• **ASSIGNED TASK**:
For the data below, restate word for word only the lines from the line containing "exists r, prepareChanges" through the line containing "pf_edges : Forall", both ends included.

• **EXERCISE MATERIAL**:
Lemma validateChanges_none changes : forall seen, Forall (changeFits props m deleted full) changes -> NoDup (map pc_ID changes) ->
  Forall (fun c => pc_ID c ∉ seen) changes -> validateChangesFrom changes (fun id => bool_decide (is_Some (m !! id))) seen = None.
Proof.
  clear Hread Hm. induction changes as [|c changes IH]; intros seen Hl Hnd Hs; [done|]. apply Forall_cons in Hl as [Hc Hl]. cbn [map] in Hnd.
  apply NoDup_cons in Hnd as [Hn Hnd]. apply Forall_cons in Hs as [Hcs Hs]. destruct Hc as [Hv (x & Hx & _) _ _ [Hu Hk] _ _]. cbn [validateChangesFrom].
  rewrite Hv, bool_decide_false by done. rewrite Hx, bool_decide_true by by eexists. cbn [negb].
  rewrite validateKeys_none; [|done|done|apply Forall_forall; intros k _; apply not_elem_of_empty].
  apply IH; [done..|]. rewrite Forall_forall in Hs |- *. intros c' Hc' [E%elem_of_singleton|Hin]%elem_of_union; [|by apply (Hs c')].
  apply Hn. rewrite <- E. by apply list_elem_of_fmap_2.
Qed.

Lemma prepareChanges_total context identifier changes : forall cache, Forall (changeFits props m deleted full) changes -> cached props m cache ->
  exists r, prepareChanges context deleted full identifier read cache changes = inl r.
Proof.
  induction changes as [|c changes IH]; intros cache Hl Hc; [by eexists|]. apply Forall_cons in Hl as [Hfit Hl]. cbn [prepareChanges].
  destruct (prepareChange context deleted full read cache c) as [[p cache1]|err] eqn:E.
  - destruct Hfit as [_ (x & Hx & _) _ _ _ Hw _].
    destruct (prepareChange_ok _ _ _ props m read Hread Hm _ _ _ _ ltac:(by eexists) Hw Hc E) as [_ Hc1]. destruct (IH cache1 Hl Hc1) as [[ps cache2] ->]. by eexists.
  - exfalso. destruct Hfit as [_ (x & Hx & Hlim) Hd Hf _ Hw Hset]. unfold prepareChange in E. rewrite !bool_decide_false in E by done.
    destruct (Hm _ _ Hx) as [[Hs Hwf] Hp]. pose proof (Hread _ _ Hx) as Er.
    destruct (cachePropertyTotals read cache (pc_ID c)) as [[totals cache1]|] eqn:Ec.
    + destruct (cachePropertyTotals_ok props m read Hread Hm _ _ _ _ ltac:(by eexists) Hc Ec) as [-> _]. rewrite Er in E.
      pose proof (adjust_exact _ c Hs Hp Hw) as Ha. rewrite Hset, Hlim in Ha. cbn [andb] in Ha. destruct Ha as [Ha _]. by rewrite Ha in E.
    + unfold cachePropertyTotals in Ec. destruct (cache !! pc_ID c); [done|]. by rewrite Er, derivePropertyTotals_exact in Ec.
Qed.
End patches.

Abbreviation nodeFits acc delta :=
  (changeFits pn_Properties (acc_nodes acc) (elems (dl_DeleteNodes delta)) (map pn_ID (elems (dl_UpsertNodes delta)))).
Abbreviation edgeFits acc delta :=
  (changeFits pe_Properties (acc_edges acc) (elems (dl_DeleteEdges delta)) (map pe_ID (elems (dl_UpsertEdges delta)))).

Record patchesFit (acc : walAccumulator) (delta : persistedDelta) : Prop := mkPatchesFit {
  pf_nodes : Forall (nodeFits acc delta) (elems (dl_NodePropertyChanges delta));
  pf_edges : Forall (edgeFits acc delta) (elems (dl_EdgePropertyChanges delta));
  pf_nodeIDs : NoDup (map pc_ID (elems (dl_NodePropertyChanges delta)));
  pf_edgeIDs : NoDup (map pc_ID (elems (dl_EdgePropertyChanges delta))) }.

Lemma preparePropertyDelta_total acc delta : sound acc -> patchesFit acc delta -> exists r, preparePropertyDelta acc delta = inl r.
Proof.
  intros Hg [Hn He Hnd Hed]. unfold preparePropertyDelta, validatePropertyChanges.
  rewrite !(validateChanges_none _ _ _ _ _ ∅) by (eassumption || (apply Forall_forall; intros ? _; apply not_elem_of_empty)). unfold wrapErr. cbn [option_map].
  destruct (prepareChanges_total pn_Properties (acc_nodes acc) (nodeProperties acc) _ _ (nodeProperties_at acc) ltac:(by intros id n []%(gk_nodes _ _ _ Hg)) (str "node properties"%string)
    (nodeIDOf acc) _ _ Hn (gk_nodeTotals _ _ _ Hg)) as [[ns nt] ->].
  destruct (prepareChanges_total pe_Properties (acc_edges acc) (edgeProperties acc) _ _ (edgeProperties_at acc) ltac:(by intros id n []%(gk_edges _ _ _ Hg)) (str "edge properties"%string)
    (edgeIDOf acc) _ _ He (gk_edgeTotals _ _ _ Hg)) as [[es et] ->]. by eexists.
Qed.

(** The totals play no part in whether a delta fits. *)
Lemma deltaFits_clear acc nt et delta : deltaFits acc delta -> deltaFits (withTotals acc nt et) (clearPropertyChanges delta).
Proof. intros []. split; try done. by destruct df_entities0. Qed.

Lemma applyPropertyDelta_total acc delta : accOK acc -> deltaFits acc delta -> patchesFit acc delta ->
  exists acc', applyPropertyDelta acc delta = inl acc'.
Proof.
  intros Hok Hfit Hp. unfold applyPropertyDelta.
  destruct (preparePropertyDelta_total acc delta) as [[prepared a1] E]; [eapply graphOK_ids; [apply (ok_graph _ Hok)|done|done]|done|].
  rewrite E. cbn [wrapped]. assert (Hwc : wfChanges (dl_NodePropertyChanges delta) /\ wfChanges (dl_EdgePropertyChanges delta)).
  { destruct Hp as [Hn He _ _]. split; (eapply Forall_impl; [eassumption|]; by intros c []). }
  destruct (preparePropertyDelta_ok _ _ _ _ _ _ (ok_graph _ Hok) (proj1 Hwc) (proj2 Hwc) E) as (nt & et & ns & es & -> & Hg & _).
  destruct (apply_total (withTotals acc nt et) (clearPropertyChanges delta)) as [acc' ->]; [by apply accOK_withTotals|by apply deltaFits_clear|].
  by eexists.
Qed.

• **RESULT**:
  exists r, prepareChanges context deleted full identifier read cache changes = inl r.
Proof.
  induction changes as [|c changes IH]; intros cache Hl Hc; [by eexists|]. apply Forall_cons in Hl as [Hfit Hl]. cbn [prepareChanges].
  destruct (prepareChange context deleted full read cache c) as [[p cache1]|err] eqn:E.
  - destruct Hfit as [_ (x & Hx & _) _ _ _ Hw _].
    destruct (prepareChange_ok _ _ _ props m read Hread Hm _ _ _ _ ltac:(by eexists) Hw Hc E) as [_ Hc1]. destruct (IH cache1 Hl Hc1) as [[ps cache2] ->]. by eexists.
  - exfalso. destruct Hfit as [_ (x & Hx & Hlim) Hd Hf _ Hw Hset]. unfold prepareChange in E. rewrite !bool_decide_false in E by done.
    destruct (Hm _ _ Hx) as [[Hs Hwf] Hp]. pose proof (Hread _ _ Hx) as Er.
    destruct (cachePropertyTotals read cache (pc_ID c)) as [[totals cache1]|] eqn:Ec.
    + destruct (cachePropertyTotals_ok props m read Hread Hm _ _ _ _ ltac:(by eexists) Hc Ec) as [-> _]. rewrite Er in E.
      pose proof (adjust_exact _ c Hs Hp Hw) as Ha. rewrite Hset, Hlim in Ha. cbn [andb] in Ha. destruct Ha as [Ha _]. by rewrite Ha in E.
    + unfold cachePropertyTotals in Ec. destruct (cache !! pc_ID c); [done|]. by rewrite Er, derivePropertyTotals_exact in Ec.
Qed.
End patches.

Abbreviation nodeFits acc delta :=
  (changeFits pn_Properties (acc_nodes acc) (elems (dl_DeleteNodes delta)) (map pn_ID (elems (dl_UpsertNodes delta)))).
Abbreviation edgeFits acc delta :=
  (changeFits pe_Properties (acc_edges acc) (elems (dl_DeleteEdges delta)) (map pe_ID (elems (dl_UpsertEdges delta)))).

Record patchesFit (acc : walAccumulator) (delta : persistedDelta) : Prop := mkPatchesFit {
  pf_nodes : Forall (nodeFits acc delta) (elems (dl_NodePropertyChanges delta));
  pf_edges : Forall (edgeFits acc delta) (elems (dl_EdgePropertyChanges delta));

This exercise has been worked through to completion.